EXERCISE AIM:
Read through the listing, and wherever a line holds the word "right", return it.

TASK INPUT:
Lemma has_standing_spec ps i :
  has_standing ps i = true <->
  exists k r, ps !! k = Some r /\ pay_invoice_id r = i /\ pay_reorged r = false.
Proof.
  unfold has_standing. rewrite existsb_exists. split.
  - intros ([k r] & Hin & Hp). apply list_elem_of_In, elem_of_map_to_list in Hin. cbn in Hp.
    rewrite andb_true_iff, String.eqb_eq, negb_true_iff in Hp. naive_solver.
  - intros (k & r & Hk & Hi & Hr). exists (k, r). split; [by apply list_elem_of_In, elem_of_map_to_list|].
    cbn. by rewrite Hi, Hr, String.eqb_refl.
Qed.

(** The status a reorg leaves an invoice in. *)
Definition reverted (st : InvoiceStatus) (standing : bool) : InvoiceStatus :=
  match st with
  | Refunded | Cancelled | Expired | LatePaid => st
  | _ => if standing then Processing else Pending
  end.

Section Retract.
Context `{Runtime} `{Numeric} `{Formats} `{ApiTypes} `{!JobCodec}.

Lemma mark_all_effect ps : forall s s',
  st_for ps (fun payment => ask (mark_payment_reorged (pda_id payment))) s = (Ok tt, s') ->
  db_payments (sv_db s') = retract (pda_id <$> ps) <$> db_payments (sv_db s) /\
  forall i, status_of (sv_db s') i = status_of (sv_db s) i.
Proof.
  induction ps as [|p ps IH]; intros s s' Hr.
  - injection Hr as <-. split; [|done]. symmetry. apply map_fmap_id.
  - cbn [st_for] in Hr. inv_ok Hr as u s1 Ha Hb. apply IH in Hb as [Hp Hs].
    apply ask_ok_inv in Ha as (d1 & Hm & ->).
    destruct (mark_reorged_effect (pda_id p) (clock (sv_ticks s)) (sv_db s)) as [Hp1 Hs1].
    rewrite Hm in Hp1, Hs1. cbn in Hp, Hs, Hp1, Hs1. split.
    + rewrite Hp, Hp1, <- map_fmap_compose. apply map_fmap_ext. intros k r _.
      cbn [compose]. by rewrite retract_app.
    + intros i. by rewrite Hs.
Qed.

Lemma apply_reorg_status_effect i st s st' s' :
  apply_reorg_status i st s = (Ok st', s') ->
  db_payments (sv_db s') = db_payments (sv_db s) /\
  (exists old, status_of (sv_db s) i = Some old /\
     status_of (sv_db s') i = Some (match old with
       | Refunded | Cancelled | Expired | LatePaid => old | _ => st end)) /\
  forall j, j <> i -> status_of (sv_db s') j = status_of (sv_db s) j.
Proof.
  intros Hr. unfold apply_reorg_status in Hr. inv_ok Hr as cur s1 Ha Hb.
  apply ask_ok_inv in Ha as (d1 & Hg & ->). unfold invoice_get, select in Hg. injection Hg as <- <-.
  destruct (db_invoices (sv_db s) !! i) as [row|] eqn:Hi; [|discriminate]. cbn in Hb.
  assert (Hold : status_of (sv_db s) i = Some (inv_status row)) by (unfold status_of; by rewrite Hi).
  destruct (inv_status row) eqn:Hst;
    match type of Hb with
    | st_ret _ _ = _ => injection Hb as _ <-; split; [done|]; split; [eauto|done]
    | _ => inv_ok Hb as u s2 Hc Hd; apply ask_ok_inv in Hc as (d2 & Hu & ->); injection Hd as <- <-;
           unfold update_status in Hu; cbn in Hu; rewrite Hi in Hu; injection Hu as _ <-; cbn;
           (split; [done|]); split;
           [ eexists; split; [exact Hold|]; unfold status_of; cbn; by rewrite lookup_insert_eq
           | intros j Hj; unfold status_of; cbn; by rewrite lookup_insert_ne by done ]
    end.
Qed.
==
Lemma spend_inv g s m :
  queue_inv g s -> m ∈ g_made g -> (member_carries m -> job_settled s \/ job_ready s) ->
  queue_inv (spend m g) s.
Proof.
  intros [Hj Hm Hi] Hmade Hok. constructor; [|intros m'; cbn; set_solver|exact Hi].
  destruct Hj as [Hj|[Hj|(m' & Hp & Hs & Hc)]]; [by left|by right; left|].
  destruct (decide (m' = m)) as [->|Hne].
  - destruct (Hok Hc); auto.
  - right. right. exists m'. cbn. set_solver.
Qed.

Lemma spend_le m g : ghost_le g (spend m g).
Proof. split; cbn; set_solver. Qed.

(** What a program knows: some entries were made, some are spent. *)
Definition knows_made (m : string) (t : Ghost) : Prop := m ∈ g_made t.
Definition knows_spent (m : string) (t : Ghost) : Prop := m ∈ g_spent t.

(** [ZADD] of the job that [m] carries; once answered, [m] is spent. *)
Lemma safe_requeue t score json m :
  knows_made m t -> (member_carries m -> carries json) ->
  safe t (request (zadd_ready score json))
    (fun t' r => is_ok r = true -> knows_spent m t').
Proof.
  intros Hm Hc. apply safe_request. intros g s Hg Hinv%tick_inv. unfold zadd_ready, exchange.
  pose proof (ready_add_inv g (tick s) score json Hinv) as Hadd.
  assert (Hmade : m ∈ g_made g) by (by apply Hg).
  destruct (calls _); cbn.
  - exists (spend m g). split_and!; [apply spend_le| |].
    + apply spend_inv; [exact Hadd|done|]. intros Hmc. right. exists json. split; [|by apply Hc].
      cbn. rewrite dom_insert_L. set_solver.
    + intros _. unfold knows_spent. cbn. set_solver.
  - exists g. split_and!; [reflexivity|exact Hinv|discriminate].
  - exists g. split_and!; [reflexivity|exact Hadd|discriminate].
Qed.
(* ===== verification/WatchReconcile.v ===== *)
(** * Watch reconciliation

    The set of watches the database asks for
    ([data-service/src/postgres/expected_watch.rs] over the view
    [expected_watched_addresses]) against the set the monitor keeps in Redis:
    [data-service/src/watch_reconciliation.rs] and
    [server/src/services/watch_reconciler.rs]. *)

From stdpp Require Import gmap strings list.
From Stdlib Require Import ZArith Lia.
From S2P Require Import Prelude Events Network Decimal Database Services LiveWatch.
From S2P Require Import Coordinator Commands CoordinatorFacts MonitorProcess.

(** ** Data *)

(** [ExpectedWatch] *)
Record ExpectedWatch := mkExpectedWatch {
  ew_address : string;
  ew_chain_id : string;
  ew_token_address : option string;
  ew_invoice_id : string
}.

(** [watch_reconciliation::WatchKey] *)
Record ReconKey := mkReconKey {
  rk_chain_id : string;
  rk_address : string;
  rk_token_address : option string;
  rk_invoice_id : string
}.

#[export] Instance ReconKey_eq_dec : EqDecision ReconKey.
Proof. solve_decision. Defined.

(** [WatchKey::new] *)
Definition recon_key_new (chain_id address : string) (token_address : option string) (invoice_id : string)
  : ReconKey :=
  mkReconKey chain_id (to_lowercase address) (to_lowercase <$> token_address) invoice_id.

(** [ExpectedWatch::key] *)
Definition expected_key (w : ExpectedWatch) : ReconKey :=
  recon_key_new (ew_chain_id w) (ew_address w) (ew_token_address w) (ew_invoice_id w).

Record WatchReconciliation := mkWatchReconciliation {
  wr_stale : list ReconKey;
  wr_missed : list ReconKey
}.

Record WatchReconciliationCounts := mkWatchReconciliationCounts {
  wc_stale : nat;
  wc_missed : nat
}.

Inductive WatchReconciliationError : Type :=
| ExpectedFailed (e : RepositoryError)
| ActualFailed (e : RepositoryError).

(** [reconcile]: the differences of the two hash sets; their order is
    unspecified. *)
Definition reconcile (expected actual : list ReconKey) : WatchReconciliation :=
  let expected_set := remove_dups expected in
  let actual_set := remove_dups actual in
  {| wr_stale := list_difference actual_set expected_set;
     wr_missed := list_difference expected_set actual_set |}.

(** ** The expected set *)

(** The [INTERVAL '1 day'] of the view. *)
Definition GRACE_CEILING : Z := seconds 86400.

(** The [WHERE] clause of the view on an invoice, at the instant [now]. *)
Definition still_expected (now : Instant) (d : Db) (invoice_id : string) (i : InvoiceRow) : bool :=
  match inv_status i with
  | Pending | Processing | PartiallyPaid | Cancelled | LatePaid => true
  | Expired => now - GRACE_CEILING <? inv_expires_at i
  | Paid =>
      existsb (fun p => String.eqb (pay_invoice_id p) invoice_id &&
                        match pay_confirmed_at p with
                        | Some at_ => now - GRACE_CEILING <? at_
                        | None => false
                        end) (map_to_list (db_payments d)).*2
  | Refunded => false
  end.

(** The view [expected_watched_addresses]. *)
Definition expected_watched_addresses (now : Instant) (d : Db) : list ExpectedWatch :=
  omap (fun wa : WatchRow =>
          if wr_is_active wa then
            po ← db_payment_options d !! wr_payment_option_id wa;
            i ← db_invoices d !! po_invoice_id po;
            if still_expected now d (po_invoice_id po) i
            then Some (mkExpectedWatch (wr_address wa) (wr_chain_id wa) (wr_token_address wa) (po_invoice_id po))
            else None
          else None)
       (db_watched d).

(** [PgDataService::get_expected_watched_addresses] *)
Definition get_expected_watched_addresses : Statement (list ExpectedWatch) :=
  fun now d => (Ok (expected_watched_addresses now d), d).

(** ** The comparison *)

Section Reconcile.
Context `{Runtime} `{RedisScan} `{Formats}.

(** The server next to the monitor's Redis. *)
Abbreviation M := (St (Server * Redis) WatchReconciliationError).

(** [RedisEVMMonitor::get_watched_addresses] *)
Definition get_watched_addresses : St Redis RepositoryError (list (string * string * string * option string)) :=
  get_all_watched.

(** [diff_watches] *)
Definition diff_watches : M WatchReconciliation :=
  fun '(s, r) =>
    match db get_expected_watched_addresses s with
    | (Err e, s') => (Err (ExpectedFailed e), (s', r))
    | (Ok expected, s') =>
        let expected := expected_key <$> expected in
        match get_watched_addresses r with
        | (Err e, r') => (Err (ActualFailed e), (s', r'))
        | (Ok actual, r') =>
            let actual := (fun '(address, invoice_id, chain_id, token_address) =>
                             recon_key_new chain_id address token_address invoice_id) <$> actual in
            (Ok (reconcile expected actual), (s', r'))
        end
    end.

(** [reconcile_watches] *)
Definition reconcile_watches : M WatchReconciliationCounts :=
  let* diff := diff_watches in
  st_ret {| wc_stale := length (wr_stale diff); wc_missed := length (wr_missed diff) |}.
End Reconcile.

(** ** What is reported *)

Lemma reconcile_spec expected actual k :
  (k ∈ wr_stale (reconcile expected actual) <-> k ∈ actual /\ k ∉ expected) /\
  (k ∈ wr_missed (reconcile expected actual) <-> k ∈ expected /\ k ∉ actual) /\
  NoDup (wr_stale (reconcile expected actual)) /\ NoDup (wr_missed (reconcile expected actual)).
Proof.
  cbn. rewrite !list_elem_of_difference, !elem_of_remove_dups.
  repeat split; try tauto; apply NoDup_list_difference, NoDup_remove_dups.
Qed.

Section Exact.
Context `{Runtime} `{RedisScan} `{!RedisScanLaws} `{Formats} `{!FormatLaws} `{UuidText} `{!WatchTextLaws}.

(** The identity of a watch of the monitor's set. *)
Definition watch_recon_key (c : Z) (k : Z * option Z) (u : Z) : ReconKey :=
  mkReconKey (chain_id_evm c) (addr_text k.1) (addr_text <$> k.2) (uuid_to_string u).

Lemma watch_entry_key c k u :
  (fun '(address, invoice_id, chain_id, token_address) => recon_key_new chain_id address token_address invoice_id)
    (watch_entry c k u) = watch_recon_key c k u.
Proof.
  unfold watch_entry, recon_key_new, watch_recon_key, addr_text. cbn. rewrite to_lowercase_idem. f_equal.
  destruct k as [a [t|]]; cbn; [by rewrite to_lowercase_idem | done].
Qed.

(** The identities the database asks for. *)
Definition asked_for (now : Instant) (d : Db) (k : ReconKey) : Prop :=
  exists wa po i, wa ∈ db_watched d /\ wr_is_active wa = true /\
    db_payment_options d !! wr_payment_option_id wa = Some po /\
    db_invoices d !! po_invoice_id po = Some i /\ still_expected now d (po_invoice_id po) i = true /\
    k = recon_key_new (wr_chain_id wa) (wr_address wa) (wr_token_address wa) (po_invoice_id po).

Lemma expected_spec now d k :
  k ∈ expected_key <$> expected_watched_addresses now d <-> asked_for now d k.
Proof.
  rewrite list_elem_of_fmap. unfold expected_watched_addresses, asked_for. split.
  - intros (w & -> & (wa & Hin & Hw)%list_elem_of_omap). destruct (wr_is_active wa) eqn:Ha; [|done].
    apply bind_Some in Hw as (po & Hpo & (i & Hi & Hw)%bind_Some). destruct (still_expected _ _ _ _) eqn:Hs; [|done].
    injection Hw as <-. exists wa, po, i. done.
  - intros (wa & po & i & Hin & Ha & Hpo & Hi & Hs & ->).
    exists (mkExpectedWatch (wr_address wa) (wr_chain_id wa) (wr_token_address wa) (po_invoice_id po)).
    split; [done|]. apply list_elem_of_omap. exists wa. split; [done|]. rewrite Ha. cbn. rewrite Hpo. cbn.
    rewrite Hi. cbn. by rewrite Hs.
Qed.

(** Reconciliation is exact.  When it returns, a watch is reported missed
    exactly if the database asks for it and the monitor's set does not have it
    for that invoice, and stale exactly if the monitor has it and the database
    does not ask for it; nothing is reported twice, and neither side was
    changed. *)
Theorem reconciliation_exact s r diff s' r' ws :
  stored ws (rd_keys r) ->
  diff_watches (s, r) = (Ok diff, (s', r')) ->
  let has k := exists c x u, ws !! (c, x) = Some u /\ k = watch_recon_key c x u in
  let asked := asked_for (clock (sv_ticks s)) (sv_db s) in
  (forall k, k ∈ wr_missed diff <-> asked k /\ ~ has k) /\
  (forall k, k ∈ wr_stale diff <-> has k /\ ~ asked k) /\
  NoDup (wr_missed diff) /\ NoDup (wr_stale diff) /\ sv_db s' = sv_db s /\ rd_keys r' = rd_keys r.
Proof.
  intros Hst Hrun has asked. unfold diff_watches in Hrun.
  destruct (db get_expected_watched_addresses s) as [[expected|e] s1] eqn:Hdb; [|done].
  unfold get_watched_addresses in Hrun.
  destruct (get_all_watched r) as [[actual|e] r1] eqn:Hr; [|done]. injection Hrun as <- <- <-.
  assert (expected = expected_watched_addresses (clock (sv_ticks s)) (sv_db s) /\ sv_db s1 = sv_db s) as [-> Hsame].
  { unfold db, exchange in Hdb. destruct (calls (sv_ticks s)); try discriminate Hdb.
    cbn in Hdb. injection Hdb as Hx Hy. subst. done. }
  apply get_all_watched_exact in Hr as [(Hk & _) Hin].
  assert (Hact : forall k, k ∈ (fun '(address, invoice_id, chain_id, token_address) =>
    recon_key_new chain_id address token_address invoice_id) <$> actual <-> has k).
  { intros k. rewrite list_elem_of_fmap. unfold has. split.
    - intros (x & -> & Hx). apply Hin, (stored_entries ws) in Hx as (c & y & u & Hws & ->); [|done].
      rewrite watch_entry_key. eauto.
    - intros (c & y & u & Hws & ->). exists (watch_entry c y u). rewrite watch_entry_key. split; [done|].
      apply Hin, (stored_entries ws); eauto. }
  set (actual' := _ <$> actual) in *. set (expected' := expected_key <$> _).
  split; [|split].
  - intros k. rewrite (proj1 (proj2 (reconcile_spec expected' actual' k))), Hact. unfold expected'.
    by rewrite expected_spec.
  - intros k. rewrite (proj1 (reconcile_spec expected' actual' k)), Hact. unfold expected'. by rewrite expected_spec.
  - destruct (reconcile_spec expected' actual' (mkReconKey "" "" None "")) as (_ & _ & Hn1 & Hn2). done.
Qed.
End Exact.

EXERCISE OUTPUT:
  destruct Hj as [Hj|[Hj|(m' & Hp & Hs & Hc)]]; [by left|by right; left|].
  - right. right. exists m'. cbn. set_solver.
    + apply spend_inv; [exact Hadd|done|]. intros Hmc. right. exists json. split; [|by apply Hc].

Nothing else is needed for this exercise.